As if to underscore the complexities of the U.S. task in building a “moderate” Syrian rebel force, the opposition coalition that the United States recognizes as the legitimate representative of the Syrian people put out a statement this week mourning the deaths of dozens of key figures in Ahrar al Sham, an ultraconservative Islamist rebel force that the State Department has considered designating a terrorist organization because of its al Qaida-like ideology. The men died in a mysterious explosion during a high-level meeting.
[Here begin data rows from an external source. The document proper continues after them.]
(** The last reduction to an expression. *)
Lemma to_expr e : expr_spec (sort e) e -> expr_spec 12 e.
Proof.
  intros H r st b l us i ts Hb Ne F C X R.
  eapply reaches_bind; [apply (H r st b l us i ts Hb Ne F C); [by destruct e|exact R]|].
  intros st1 (v & R1 & Ey & Q). specialize (X eq_refl). pose proof (closers_follow _ _ C) as Ht.
  assert ((yys b ∈ inner_starts /\ tok (Typ i) ∈ follow) \/ (yys b ∈ [7; 44] /\ tok (Typ i) ∈ op_toks)) as Cs.
  { unfold exits in X. destruct (starts_split _ Hb) as [B|B]; [right|by left]. split; [done|].
    destruct (prec (Typ i)) as [p|] eqn:P; [apply op_tok; by eapply prec_ops|].
    rewrite !elem_of_cons, elem_of_nil in B. destruct B as [B|[B|[]]]; by rewrite B in X. }
  eapply reaches_bind.
  - eapply (plain_rule _ _ _ _ _ _ _ (expr_rule (sort e)) 12 (to (sort e) (yys b)) (to 12 (yys b)));
      [by destruct e|exact R1|exact Ey| | | |by destruct e|by destruct e|table Hb].
    + apply stateb_ok. destruct e; tabb Hb.
    + cbn [num]. destruct Cs as [[B T]|[B T]]; destruct e; table2 B T.
    + cbn [num]. destruct Cs as [[B T]|[B T]]; destruct e; table2 B T.
  - intros st2 R2. apply reaches_now. eexists. split; [exact R2|]. by split.
Qed.

(** The operator after the left operand, in a state whose level allows it. *)
Lemma op_shift op p s : prec op = Some p -> s ∈ expr_starts -> need s <= p ->
  shift (to 12 s) (tok op) = Some (op_state op).
Proof.
  intros P Hs N. assert (s ∈ List.filter (fun s => need s <=? p) expr_starts) as H.
  { apply list_elem_of_In, filter_In. split; [by apply list_elem_of_In|lia]. }
  destruct op; cbn in P; try done; injection P as <-; table H.
Qed.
Ricciardone, the veteran diplomat, said the Turks were willing to work with Ahrar leaders but that the United States “had extreme reservations about our ability to trust them” and wouldn’t agree to arm them.

Yet the Syrian Opposition Coalition, the closest thing Obama has to an alternative to the Assad government, called the explosion that killed the jihadists a deliberate attempt to “silence the voice of moderation.” Only in polarized Syria, with the Islamic State skewing the curve, could such a group seriously be considered mainstream. And, analysts warn, the tug toward radicalism will only increase the longer the conflict festers.

“These things don’t naturally break towards the middle. They break towards the extremes,” said former CIA director Michael Hayden, who was also on the Atlantic Council’s media call. “Doing this, finding that center, reinforcing that center, is more difficult now than it would’ve been six, 12, 18 or 24 months ago.”

ROY GUTMAN CONTRIBUTED TO THIS REPORT FROM BAGHDAD.